*** Block opens ***

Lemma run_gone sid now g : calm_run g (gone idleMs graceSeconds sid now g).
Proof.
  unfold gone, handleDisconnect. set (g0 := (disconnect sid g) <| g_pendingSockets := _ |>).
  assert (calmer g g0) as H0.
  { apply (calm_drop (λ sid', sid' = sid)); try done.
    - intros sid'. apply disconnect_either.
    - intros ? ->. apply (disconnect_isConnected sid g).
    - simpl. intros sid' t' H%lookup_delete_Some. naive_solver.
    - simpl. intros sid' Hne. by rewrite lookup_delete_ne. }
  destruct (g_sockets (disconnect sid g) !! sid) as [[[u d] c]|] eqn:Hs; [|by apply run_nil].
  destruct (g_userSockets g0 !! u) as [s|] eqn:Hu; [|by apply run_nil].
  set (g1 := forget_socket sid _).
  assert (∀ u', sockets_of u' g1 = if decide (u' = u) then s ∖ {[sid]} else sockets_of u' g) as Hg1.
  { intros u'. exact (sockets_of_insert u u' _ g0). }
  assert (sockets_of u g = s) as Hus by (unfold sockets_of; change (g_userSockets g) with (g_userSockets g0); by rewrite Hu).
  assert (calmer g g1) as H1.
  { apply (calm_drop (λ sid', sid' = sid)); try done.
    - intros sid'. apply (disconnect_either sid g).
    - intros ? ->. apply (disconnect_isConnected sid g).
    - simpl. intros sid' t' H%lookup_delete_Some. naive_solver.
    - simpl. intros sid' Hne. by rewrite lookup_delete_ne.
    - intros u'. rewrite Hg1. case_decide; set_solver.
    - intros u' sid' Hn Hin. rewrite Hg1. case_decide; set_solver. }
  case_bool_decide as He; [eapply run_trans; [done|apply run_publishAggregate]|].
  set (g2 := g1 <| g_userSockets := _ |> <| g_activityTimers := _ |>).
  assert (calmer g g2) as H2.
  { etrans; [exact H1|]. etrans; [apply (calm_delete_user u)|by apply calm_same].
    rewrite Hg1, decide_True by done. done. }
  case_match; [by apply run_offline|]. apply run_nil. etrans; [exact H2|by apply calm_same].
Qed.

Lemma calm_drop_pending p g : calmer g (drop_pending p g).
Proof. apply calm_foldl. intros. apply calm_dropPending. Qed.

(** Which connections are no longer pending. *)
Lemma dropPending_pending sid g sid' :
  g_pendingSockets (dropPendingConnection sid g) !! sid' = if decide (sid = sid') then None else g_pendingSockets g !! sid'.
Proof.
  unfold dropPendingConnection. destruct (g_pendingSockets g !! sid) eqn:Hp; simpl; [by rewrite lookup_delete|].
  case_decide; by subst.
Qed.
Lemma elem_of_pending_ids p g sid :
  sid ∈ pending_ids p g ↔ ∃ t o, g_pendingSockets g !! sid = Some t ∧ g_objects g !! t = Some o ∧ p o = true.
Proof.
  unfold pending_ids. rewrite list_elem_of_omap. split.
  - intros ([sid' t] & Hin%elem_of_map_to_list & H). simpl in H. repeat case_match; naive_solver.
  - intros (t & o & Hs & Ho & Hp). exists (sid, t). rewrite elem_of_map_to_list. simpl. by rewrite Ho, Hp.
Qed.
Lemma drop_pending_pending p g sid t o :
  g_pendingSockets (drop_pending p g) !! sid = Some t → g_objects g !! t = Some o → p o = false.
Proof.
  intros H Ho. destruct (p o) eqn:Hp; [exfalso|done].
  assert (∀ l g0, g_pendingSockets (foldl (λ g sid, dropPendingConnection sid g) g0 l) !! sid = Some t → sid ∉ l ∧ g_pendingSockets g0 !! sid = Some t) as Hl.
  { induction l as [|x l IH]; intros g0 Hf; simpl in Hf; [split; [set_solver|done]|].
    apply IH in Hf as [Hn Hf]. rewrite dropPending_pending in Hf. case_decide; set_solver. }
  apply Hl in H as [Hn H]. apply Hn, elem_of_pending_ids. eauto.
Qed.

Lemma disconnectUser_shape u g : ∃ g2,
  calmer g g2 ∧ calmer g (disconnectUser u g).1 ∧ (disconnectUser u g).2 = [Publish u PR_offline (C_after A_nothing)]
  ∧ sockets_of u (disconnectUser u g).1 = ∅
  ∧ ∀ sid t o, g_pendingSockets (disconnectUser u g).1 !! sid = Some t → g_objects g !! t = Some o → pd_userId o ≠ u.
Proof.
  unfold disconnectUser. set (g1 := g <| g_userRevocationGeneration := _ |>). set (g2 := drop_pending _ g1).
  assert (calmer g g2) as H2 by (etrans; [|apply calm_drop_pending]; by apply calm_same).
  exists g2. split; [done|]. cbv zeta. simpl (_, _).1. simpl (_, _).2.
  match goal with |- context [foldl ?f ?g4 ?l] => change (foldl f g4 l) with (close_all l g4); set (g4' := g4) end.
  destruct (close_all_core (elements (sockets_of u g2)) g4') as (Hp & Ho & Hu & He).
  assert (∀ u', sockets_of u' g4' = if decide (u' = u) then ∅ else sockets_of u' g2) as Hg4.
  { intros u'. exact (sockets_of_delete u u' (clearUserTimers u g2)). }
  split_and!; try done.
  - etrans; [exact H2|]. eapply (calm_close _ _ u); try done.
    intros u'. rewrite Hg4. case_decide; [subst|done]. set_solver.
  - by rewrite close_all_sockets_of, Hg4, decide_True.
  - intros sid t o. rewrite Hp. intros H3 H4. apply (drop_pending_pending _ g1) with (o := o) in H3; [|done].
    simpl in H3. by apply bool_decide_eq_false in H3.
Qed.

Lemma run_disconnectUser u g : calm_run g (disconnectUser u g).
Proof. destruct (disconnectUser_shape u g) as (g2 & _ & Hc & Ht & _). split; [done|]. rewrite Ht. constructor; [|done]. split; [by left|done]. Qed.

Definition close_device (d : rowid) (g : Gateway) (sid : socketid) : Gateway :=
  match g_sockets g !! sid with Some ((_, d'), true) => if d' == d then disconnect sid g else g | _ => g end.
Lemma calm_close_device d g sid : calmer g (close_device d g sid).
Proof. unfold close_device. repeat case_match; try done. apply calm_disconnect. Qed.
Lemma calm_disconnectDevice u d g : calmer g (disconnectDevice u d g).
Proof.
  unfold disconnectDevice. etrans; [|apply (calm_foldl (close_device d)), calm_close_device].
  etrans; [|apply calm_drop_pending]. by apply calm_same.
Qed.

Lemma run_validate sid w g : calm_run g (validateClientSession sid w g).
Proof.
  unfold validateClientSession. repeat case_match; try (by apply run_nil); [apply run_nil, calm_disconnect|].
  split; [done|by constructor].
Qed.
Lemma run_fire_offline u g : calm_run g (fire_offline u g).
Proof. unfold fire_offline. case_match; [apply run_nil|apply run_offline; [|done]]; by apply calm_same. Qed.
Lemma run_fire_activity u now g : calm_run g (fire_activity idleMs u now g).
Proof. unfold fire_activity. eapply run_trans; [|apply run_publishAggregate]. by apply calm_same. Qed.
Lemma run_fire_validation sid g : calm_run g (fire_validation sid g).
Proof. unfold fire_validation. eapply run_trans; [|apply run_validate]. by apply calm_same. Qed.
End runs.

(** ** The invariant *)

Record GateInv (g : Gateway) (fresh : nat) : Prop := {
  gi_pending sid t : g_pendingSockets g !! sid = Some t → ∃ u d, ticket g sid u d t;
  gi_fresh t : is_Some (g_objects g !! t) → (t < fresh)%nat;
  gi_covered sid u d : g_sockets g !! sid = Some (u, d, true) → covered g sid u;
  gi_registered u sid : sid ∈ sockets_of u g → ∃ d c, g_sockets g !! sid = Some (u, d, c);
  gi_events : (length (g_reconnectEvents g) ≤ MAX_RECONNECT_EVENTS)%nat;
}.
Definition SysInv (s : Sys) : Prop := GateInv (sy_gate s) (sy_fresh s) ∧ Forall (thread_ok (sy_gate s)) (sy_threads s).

*** Block closes ***

Task requirements => Output the material above in full. Change nothing.

Worked solution =>
Lemma run_gone sid now g : calm_run g (gone idleMs graceSeconds sid now g).
Proof.
  unfold gone, handleDisconnect. set (g0 := (disconnect sid g) <| g_pendingSockets := _ |>).
  assert (calmer g g0) as H0.
  { apply (calm_drop (λ sid', sid' = sid)); try done.
    - intros sid'. apply disconnect_either.
    - intros ? ->. apply (disconnect_isConnected sid g).
    - simpl. intros sid' t' H%lookup_delete_Some. naive_solver.
    - simpl. intros sid' Hne. by rewrite lookup_delete_ne. }
  destruct (g_sockets (disconnect sid g) !! sid) as [[[u d] c]|] eqn:Hs; [|by apply run_nil].
  destruct (g_userSockets g0 !! u) as [s|] eqn:Hu; [|by apply run_nil].
  set (g1 := forget_socket sid _).
  assert (∀ u', sockets_of u' g1 = if decide (u' = u) then s ∖ {[sid]} else sockets_of u' g) as Hg1.
  { intros u'. exact (sockets_of_insert u u' _ g0). }
  assert (sockets_of u g = s) as Hus by (unfold sockets_of; change (g_userSockets g) with (g_userSockets g0); by rewrite Hu).
  assert (calmer g g1) as H1.
  { apply (calm_drop (λ sid', sid' = sid)); try done.
    - intros sid'. apply (disconnect_either sid g).
    - intros ? ->. apply (disconnect_isConnected sid g).
    - simpl. intros sid' t' H%lookup_delete_Some. naive_solver.
    - simpl. intros sid' Hne. by rewrite lookup_delete_ne.
    - intros u'. rewrite Hg1. case_decide; set_solver.
    - intros u' sid' Hn Hin. rewrite Hg1. case_decide; set_solver. }
  case_bool_decide as He; [eapply run_trans; [done|apply run_publishAggregate]|].
  set (g2 := g1 <| g_userSockets := _ |> <| g_activityTimers := _ |>).
  assert (calmer g g2) as H2.
  { etrans; [exact H1|]. etrans; [apply (calm_delete_user u)|by apply calm_same].
    rewrite Hg1, decide_True by done. done. }
  case_match; [by apply run_offline|]. apply run_nil. etrans; [exact H2|by apply calm_same].
Qed.

Lemma calm_drop_pending p g : calmer g (drop_pending p g).
Proof. apply calm_foldl. intros. apply calm_dropPending. Qed.

(** Which connections are no longer pending. *)
Lemma dropPending_pending sid g sid' :
  g_pendingSockets (dropPendingConnection sid g) !! sid' = if decide (sid = sid') then None else g_pendingSockets g !! sid'.
Proof.
  unfold dropPendingConnection. destruct (g_pendingSockets g !! sid) eqn:Hp; simpl; [by rewrite lookup_delete|].
  case_decide; by subst.
Qed.
Lemma elem_of_pending_ids p g sid :
  sid ∈ pending_ids p g ↔ ∃ t o, g_pendingSockets g !! sid = Some t ∧ g_objects g !! t = Some o ∧ p o = true.
Proof.
  unfold pending_ids. rewrite list_elem_of_omap. split.
  - intros ([sid' t] & Hin%elem_of_map_to_list & H). simpl in H. repeat case_match; naive_solver.
  - intros (t & o & Hs & Ho & Hp). exists (sid, t). rewrite elem_of_map_to_list. simpl. by rewrite Ho, Hp.
Qed.
Lemma drop_pending_pending p g sid t o :
  g_pendingSockets (drop_pending p g) !! sid = Some t → g_objects g !! t = Some o → p o = false.
Proof.
  intros H Ho. destruct (p o) eqn:Hp; [exfalso|done].
  assert (∀ l g0, g_pendingSockets (foldl (λ g sid, dropPendingConnection sid g) g0 l) !! sid = Some t → sid ∉ l ∧ g_pendingSockets g0 !! sid = Some t) as Hl.
  { induction l as [|x l IH]; intros g0 Hf; simpl in Hf; [split; [set_solver|done]|].
    apply IH in Hf as [Hn Hf]. rewrite dropPending_pending in Hf. case_decide; set_solver. }
  apply Hl in H as [Hn H]. apply Hn, elem_of_pending_ids. eauto.
Qed.

Lemma disconnectUser_shape u g : ∃ g2,
  calmer g g2 ∧ calmer g (disconnectUser u g).1 ∧ (disconnectUser u g).2 = [Publish u PR_offline (C_after A_nothing)]
  ∧ sockets_of u (disconnectUser u g).1 = ∅
  ∧ ∀ sid t o, g_pendingSockets (disconnectUser u g).1 !! sid = Some t → g_objects g !! t = Some o → pd_userId o ≠ u.
Proof.
  unfold disconnectUser. set (g1 := g <| g_userRevocationGeneration := _ |>). set (g2 := drop_pending _ g1).
  assert (calmer g g2) as H2 by (etrans; [|apply calm_drop_pending]; by apply calm_same).
  exists g2. split; [done|]. cbv zeta. simpl (_, _).1. simpl (_, _).2.
  match goal with |- context [foldl ?f ?g4 ?l] => change (foldl f g4 l) with (close_all l g4); set (g4' := g4) end.
  destruct (close_all_core (elements (sockets_of u g2)) g4') as (Hp & Ho & Hu & He).
  assert (∀ u', sockets_of u' g4' = if decide (u' = u) then ∅ else sockets_of u' g2) as Hg4.
  { intros u'. exact (sockets_of_delete u u' (clearUserTimers u g2)). }
  split_and!; try done.
  - etrans; [exact H2|]. eapply (calm_close _ _ u); try done.
    intros u'. rewrite Hg4. case_decide; [subst|done]. set_solver.
  - by rewrite close_all_sockets_of, Hg4, decide_True.
  - intros sid t o. rewrite Hp. intros H3 H4. apply (drop_pending_pending _ g1) with (o := o) in H3; [|done].
    simpl in H3. by apply bool_decide_eq_false in H3.
Qed.

Lemma run_disconnectUser u g : calm_run g (disconnectUser u g).
Proof. destruct (disconnectUser_shape u g) as (g2 & _ & Hc & Ht & _). split; [done|]. rewrite Ht. constructor; [|done]. split; [by left|done]. Qed.

Definition close_device (d : rowid) (g : Gateway) (sid : socketid) : Gateway :=
  match g_sockets g !! sid with Some ((_, d'), true) => if d' == d then disconnect sid g else g | _ => g end.
Lemma calm_close_device d g sid : calmer g (close_device d g sid).
Proof. unfold close_device. repeat case_match; try done. apply calm_disconnect. Qed.
Lemma calm_disconnectDevice u d g : calmer g (disconnectDevice u d g).
Proof.
  unfold disconnectDevice. etrans; [|apply (calm_foldl (close_device d)), calm_close_device].
  etrans; [|apply calm_drop_pending]. by apply calm_same.
Qed.

Lemma run_validate sid w g : calm_run g (validateClientSession sid w g).
Proof.
  unfold validateClientSession. repeat case_match; try (by apply run_nil); [apply run_nil, calm_disconnect|].
  split; [done|by constructor].
Qed.
Lemma run_fire_offline u g : calm_run g (fire_offline u g).
Proof. unfold fire_offline. case_match; [apply run_nil|apply run_offline; [|done]]; by apply calm_same. Qed.
Lemma run_fire_activity u now g : calm_run g (fire_activity idleMs u now g).
Proof. unfold fire_activity. eapply run_trans; [|apply run_publishAggregate]. by apply calm_same. Qed.
Lemma run_fire_validation sid g : calm_run g (fire_validation sid g).
Proof. unfold fire_validation. eapply run_trans; [|apply run_validate]. by apply calm_same. Qed.
End runs.

(** ** The invariant *)

Record GateInv (g : Gateway) (fresh : nat) : Prop := {
  gi_pending sid t : g_pendingSockets g !! sid = Some t → ∃ u d, ticket g sid u d t;
  gi_fresh t : is_Some (g_objects g !! t) → (t < fresh)%nat;
  gi_covered sid u d : g_sockets g !! sid = Some (u, d, true) → covered g sid u;
  gi_registered u sid : sid ∈ sockets_of u g → ∃ d c, g_sockets g !! sid = Some (u, d, c);
  gi_events : (length (g_reconnectEvents g) ≤ MAX_RECONNECT_EVENTS)%nat;
}.
Definition SysInv (s : Sys) : Prop := GateInv (sy_gate s) (sy_fresh s) ∧ Forall (thread_ok (sy_gate s)) (sy_threads s).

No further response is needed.